CA Pratibha Goyal | Mar 13, 2023 | Views
GST cancellation order effected online in terms of Section 169(1)(d) is a valid method: HC
The petitioner has challenged an order passed by the Deputy Commissioner (ST), the appellate authority under the provisions of the Tamil Nadu Goods and Services Act, 2017 (in short ‘Act’).
The petitioner was engaged in the business of food take-away and was registered under the provisions of the Act. While this is so, he claims that his business had been affected by the Covid-19 pandemic and on account of this, he had not filed any returns. He had been struggling, according to him, with financial issues abroad as well.
In light of the statutory provisions requiring filing of statutory returns within the periods stipulated and the petitioner’s admitted defaults, the second respondent, i.e., the Assessing Authority of the petitioner, issued a notice of cancellation on 06.07.2022, initiated online through the official portal.
The petitioner neither submitted any response nor appeared for a personal hearing that had been fixed in the aforesaid notice. There is a tentative statement of the petitioner that he had been unaware of the same.
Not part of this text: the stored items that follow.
Lemma stable_zset m n r t i x : i < n -> stable m n r t -> stable (zset m i x) n r t.
Proof.
  destruct r; cbn; [done|]. intros Hi [Hn Hx]. split; [done|].
  by rewrite zget_zset_ne by lia.
Qed.

(** Moving the hole from [j] to [i] exchanges two entries of the array in
    which the hole is filled with [t]. *)
Lemma fill_move m i j t y :
  i <> j -> zget m i = Some y -> 0 <= j < zlen m ->
  zset (zset m j y) i t = zset (zset (zset m j t) i t) j y.
Proof.
  intros Hij Hy Hj. rewrite (zset_comm m j i t t) by done.
  rewrite zset_zset_eq. by rewrite zset_comm by done.
Qed.

(** What a hole-moving loop has done: the array filled with [t] at the new
    hole is the heap, a rearrangement of the one filled at the old hole. *)
Record moved m i m' i' t n : Prop := {
  mv_range : 0 <= i' < n;
  mv_len : zlen m' = zlen m;
  mv_perm : ztake n (zset m' i' t) ≡ₚ ztake n (zset m i t);
  mv_tail : forall k, n <= k -> zget m' k = zget m k
}.

Lemma moved_refl m i t n : 0 <= i < n -> moved m i m i t n.
Proof. by split. Qed.

Lemma moved_trans m i m1 i1 m2 i2 t n :
  moved m i m1 i1 t n -> moved m1 i1 m2 i2 t n -> moved m i m2 i2 t n.
Proof.
  intros [] []. split; [done|congruence|by etrans|].
  intros k Hk. rewrite mv_tail1 by done. by apply mv_tail0.
Qed.

Lemma moved_step m i j t y n :
  0 <= i < n -> 0 <= j < n -> n <= zlen m -> i <> j -> zget m i = Some y ->
  moved m j (zset m j y) i t n.
Proof.
  intros Hi Hj Hn Hij Hy. split; [done|apply zlen_zset| |].
  - rewrite (fill_move m i j t y) by (done || lia).
    rewrite !ztake_zset_lt by lia.
    set (f := zset (ztake n m) j t).
    assert (Hfi : zget f i = Some y).
    { subst f. rewrite zget_zset_ne by done. by rewrite zget_ztake by lia. }
    assert (Hfj : zget f j = Some t).
    { subst f. apply zget_zset_eq. rewrite zlen_ztake; lia. }
    by apply zset_swap_perm.
  - intros k Hk. by rewrite zget_zset_ne by lia.
Qed.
However, this Court has taken a view in W.P.No.25666 of 2022 that service effected online in terms of Section 169(1)(d) of the Act is a valid method/mode of service and this order has attained finality as on date. R2 thus passed an order dated 21.07.2022 cancelling the registration of the petitioner, also uploaded on the same day in the official portal.
The petitioner claims to have thereafter approached the second respondent seeking revocation of the cancellation. He was informed by the Assessing Authority that the request for revocation was made after the statutory period and hence proceeded to file an appeal before the appellate authority. An appeal had thus been filed on 08.02.2023.
As per the court, the provisions of Section 107 of the Act deal with ‘Appeal‘ and provide that an appeal be filed as against any order of the State Goods and Services Tax Act within a period of 90 days. There is a condonable period of one month after the aforesaid period of 90 days, for which the authority may grant condonation, if convinced by the explanation set out by the petitioner. The appeal of petitioner has been filed after a period of 2 months and 17 days, over and above the statutory limitation of 90 + 30 days.
In light of the above admitted position, the dismissal of the appeal is seen to be in order. The petitioner, to be noted, has set out no explanation, let alone justifiable explanation, for the condonation of even the one month provided and thus the further delay of 2 months and 17 days over and above the statutory limitation is fatal to its case.